All the better to psychoanalyse you with.
The doctor had welcomed James as usual before disappearing to some hidden nook of the house. James hated the Clefton home. It was open plan in every sense of the meaning. Each room had a way of blending into the next, and every aspect of division or separation had been kept to an extreme minimum. James had decided during his first session that this style of interior was all the more inappropriate for the home of a man who spends his days talking of intimate secrets with strangers. Surely if any home called for a secure set of walls and confined spaces it was this one.
‘Sorry to keep you like that.’ Dr. Clefton blurted as way of announcing his way into what James would have called, ‘the room’, if the prospect of actual confinement within it were possible. Then came the usual questions: ‘How are you feeling? Have you found anything particularly stressful or taxing lately?’
James insisted that he was ‘fine’, and ‘feeling normal.’ That’s when the shuffling started. James was used to this. He would often hear what he assumed to be Mrs.
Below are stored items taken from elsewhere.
Lemma dinv_file_wf s F i e : dinv s F -> F !! i = Some e -> (forall b, 46 <= b < freeblock s -> used mkfs_sb (Lof s) b = true) ->
  file_wf mkfs_sb (Lof s) (e_x e).
Proof.
  intros HI Hi Hu. pose proof (dv_file _ _ HI _ _ Hi) as Hr. pose proof (proj2 (dv_next _ _ HI)) as Hfb.
  assert (forall b, b ∈ owned (e_x e) (e_bl e) -> data_block mkfs_sb b /\ used mkfs_sb (Lof s) b = true) as Ho.
  { intros b Hb. apply (taken_file _ _ _ _ Hi), (proj1 (Forall_forall _ _) (dv_range _ _ HI)) in Hb. split; [|by apply Hu].
    unfold data_block. change (data_start mkfs_sb) with 46. change (sb_size mkfs_sb) with 1000. lia. }
  pose proof (file_nodup _ _ _ _ HI Hi) as Hnd. split.
  - apply Hr.
  - intros k Hk Hn. apply Ho. by eapply owned_baddr.
  - intros Hn. apply Ho. by eapply owned_ind.
  - intros k l Hk Hl Hn E. destruct (owned_baddr _ _ _ _ k Hr Hk Hn) as [E1 _]. rewrite E in Hn. destruct (owned_baddr _ _ _ _ l Hr Hl Hn) as [E2 _].
    apply NoDup_app in Hnd as [Hnd _]. rewrite E in E1. pose proof (NoDup_lookup _ _ _ _ Hnd E1 E2). lia.
  - intros k Hk Hn E. destruct (owned_baddr _ _ _ _ k Hr Hk Hn) as [E1 _]. rewrite E in E1, Hn. apply (ind_sep _ _ _ _ HI Hi).
    + pose proof (proj2 (rp_ind _ _ _ _ Hr)). lia.
    + by eapply list_elem_of_lookup_2.
Qed.

(** ** The image *)
Definition inode_of (L : Z -> list Z) (j : Z) : dinode := get_dinode (L (IBLOCK j mkfs_sb)) (Z.to_nat (j mod IPB)).
Definition blk_of (L : Z -> list Z) (x : dinode) (b : Z) : Prop :=
  b <> 0 /\ ((exists k, 0 <= k < MAXFILE /\ baddr L x k = b) \/ addr_at x NDIRECT = b).
(** The size of file [i] in its inode: that of the root directory, which comes
    first, is rounded up. *)
Definition size_of (i : nat) (c : list Z) : Z :=
  if (i =? 0)%nat then (Z.of_nat (length c) / BSIZE + 1) * BSIZE else Z.of_nat (length c).

(** [L] is a file system with the files [A], in the inodes from 1. *)
Record image_of (L : Z -> list Z) (A : list (Z * list Z)) : Prop := {
  im_sb : get_sb (L 1) = mkfs_sb;
  im_log : L 2 = zero_block;  (* the header of the log: nothing is committed *)
  im_used : forall b, 0 <= b < 1000 -> used mkfs_sb L b = (b <? 46 + Z.of_nat (total A));
  im_file : forall i t c, A !! i = Some (t, c) -> let x := inode_of L (Z.of_nat i + 1) in
    di_type x = t /\ di_nlink x = 1 /\ di_size x = size_of i c /\
    fread L x 0 (size_of i c) = c ++ replicate (Z.to_nat (size_of i c) - length c) 0 /\ file_wf mkfs_sb L x;
  im_apart : forall i j b, (i < length A)%nat -> (j < length A)%nat ->
    blk_of L (inode_of L (Z.of_nat i + 1)) b -> blk_of L (inode_of L (Z.of_nat j + 1)) b -> i = j;
  im_free : forall j, Z.of_nat (length A) < j < 200 -> inode_of L j = no_dinode
}.

Lemma blk_of_owned L x bl c b : repr L x bl c -> blk_of L x b -> b ∈ owned x bl.
Proof.
  intros H [Hb [(k & Hk & <-)|<-]]; [|by eapply owned_ind]. by eapply owned_baddr.
Qed.

Section finish.
Context (s s1 s2 : mkfs) (F : list ent) (r : list Z) (A : list (Z * list Z)).
Context (HM : minv s F ((T_DIR, r) :: A)) (Hr : (length r <= 3200)%nat).
Context (Hsz : Forall (fun a => Z.of_nat (length a.2) <= MAXBYTES) A).
Local Notation n := (size_of 0 r).
Local Notation A' := ((T_DIR, r) :: A).
Context (e : ent) (He : F !! O = Some e).
Local Notation F' := (<[0%nat := Ent (set_di_size n (e_x e)) (e_bl e) (e_c e)]> F).
Context (D1 : dinv s1 F') (HL1 : forall b, 0 <= b < 32 -> Lof s1 b = Lof s b).
Context (Hino1 : forall j, 0 <= j < 200 -> ino_of s1 j = slot F' j).
Context (Hok2 : img_ok s2) (Hfb2 : freeblock s2 = freeblock s1).
Context (HL2 : forall b, 0 <= b -> Lof s2 b = if decide (b = 45) then fold_left set_bit (seqZ 0 (freeblock s1)) zero_block else Lof s1 b).

Lemma root_size : 0 <= n <= 4096 /\ Z.of_nat (length r) <= n.
Proof.
  unfold size_of. cbn [Nat.eqb]. change BSIZE with 1024. pose proof (Z.div_mod (Z.of_nat (length r)) 1024 ltac:(lia)).
  pose proof (Z.mod_pos_bound (Z.of_nat (length r)) 1024 ltac:(lia)). lia.
Qed.

Lemma finish_dinv : dinv s2 F'.
Proof. eapply dinv_frame; [exact D1|done|done|]. intros b Hb. rewrite HL2, decide_False by lia. done. Qed.

Lemma finish_ino j : 0 <= j < 200 -> inode_of (Lof s2) j = slot F' j.
Proof.
  intros Hj. rewrite <- (Hino1 j Hj). unfold inode_of, ino_of. pose proof (IBLOCK_img j Hj). rewrite HL2, decide_False by lia. done.
Qed.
Clefton above him, creating an intermittent shuffling and scraping sound, as if she were determined to act as a physical manifestation of her husband’s attempt to burrow down into his mind.
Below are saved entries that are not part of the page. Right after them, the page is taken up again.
(** A call over the network as the identity provider expects it: a POST to
    the token or to the revoke endpoint of the user pool domain, with the
    Authorization header above and a form that starts with the
    application's [client_id]. *)
Definition is_identity_provider_call (env : Collaborators)
    (self : Authenticator) (ev : Event) : Prop :=
  let well_formed (endpoint : string) (r : HttpRequest) :=
    method r = "POST"
    /\ url r = "https://" +:+ _userPoolDomain self +:+ endpoint
    /\ authorization r = basic_authorization env self
    /\ exists fields,
         data r = querystring_stringify env
                    (("client_id", Some (_userPoolAppId self)) :: fields) in
  match ev with
  | EvFetchTokensFromCode r => well_formed "/oauth2/token" r
  | EvFetchTokensFromRefreshToken r => well_formed "/oauth2/token" r
  | EvRevokeTokens r => well_formed "/oauth2/revoke" r
  | EvVerify _ | EvCsrfValidated => True
  end.

(** The calls that go over the network. *)
Definition is_http_call (ev : Event) : bool :=
  match ev with
  | EvFetchTokensFromCode _ | EvFetchTokensFromRefreshToken _
  | EvRevokeTokens _ => true
  | _ => false
  end.

Definition is_token_exchange (ev : Event) : bool :=
  match ev with
  | EvFetchTokensFromCode _ | EvFetchTokensFromRefreshToken _ => true
  | _ => false
  end.

Definition is_revoke (ev : Event) : bool :=
  match ev with
  | EvRevokeTokens _ => true
  | _ => false
  end.
(** * libuiohook, Windows back end: the hook-side trackers and the synthetic
    input composer.

    A shallow embedding of [src/windows/input_hook.c] and
    [src/windows/post_event.c].  The file-scope variables of
    [input_hook.c] become one record threaded through the processing
    functions; the injection requests of [post_event.c] are collected in a
    trace of the calls made to the operating system. *)

From Stdlib Require Import ZArith List Bool Lia String.
Import ListNotations.
Open Scope Z_scope.
(** X21. Every setting of a configuration [Load] returns has the value of
    the highest layer that gives one: the last occurrence of its flag, else
    the key of the configuration file, else the environment variable, else
    the built-in default. A number or duration given as a flag always scans
    (otherwise [flag.Parse] has exited); an environment variable that does
    not scan is skipped, and so is an environment number that is not
    positive. *)
Theorem Load_layers_flag_file_environment_default (env : LoadEnv) (cfg : Config)
    (args : list (string * string)) :
  Load Sscanf_d ParseDuration env = Loaded cfg ->
  flagArgs env = Some args ->
  (∀ flag key field fkey, (flag, key, field, fkey) ∈ stringSettings ->
     field cfg = layered (lastValue flag args) (fileKeys env ≫= fkey)
                   (LookupEnv env key) (field defaults))
  ∧ (∀ flag key field fkey, (flag, key, field, fkey) ∈ intSettings ->
     field cfg = layered (lastValue flag args ≫= Sscanf_d) (fileKeys env ≫= fkey)
                   (positiveOnly (LookupEnv env key ≫= Sscanf_d)) (field defaults)
     ∧ (∀ v, lastValue flag args = Some v -> ∃ n, Sscanf_d v = Some n))
  ∧ (∀ flag key field fkey, (flag, key, field, fkey) ∈ boolSettings ->
     field cfg = layered (parseBool <$> lastValue flag args) (fileKeys env ≫= fkey)
                   (parseBool <$> LookupEnv env key) (field defaults))
  ∧ (∀ flag key field fkey, (flag, key, field, fkey) ∈ durationSettings ->
     field cfg = layered (lastValue flag args ≫= ParseDuration) (fileKeys env ≫= fkey)
                   (LookupEnv env key ≫= ParseDuration) (field defaults)
     ∧ (∀ v, lastValue flag args = Some v -> ∃ d, ParseDuration v = Some d)).
Proof.
  intros H Hargs.
  split; [exact (Load_layers_string env cfg args H Hargs) |].
  split; [exact (Load_layers_int env cfg args H Hargs) |].
  split; [exact (Load_layers_bool env cfg args H Hargs) |].
  exact (Load_layers_duration env cfg args H Hargs).
Qed.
‘Ok.’ Clefton conceded with a reluctant nod of the head. ‘Looking back on what happened a little under a month ago, do you feel the same way you did then?’
‘No, of course not.’ Clefton had more fishing to do: ‘But you admit you must have felt angry back then…for you to act the way you did?’
James felt everything hinging on his next response, his re-integration back under the radar of scrutiny at work, the end to his disciplinary evaluation, and most of all his escape from these weekly therapy sessions. ‘I can assure you Doctor, that I’ve apologised profusely for my actions, and not just because I want them to be forgotten, but because I truly am embarrassed for them. Like I’ve told you before I’m really not an angry man. I just must have been under a significant period of stress, that’s all.’ Would that do it? Would it be enough to bring an end to all of the fuss over the last few weeks? Clefton himself seemed unsure as he leaned back in his chair, preparing a response as the scraping and shuffling continued overhead.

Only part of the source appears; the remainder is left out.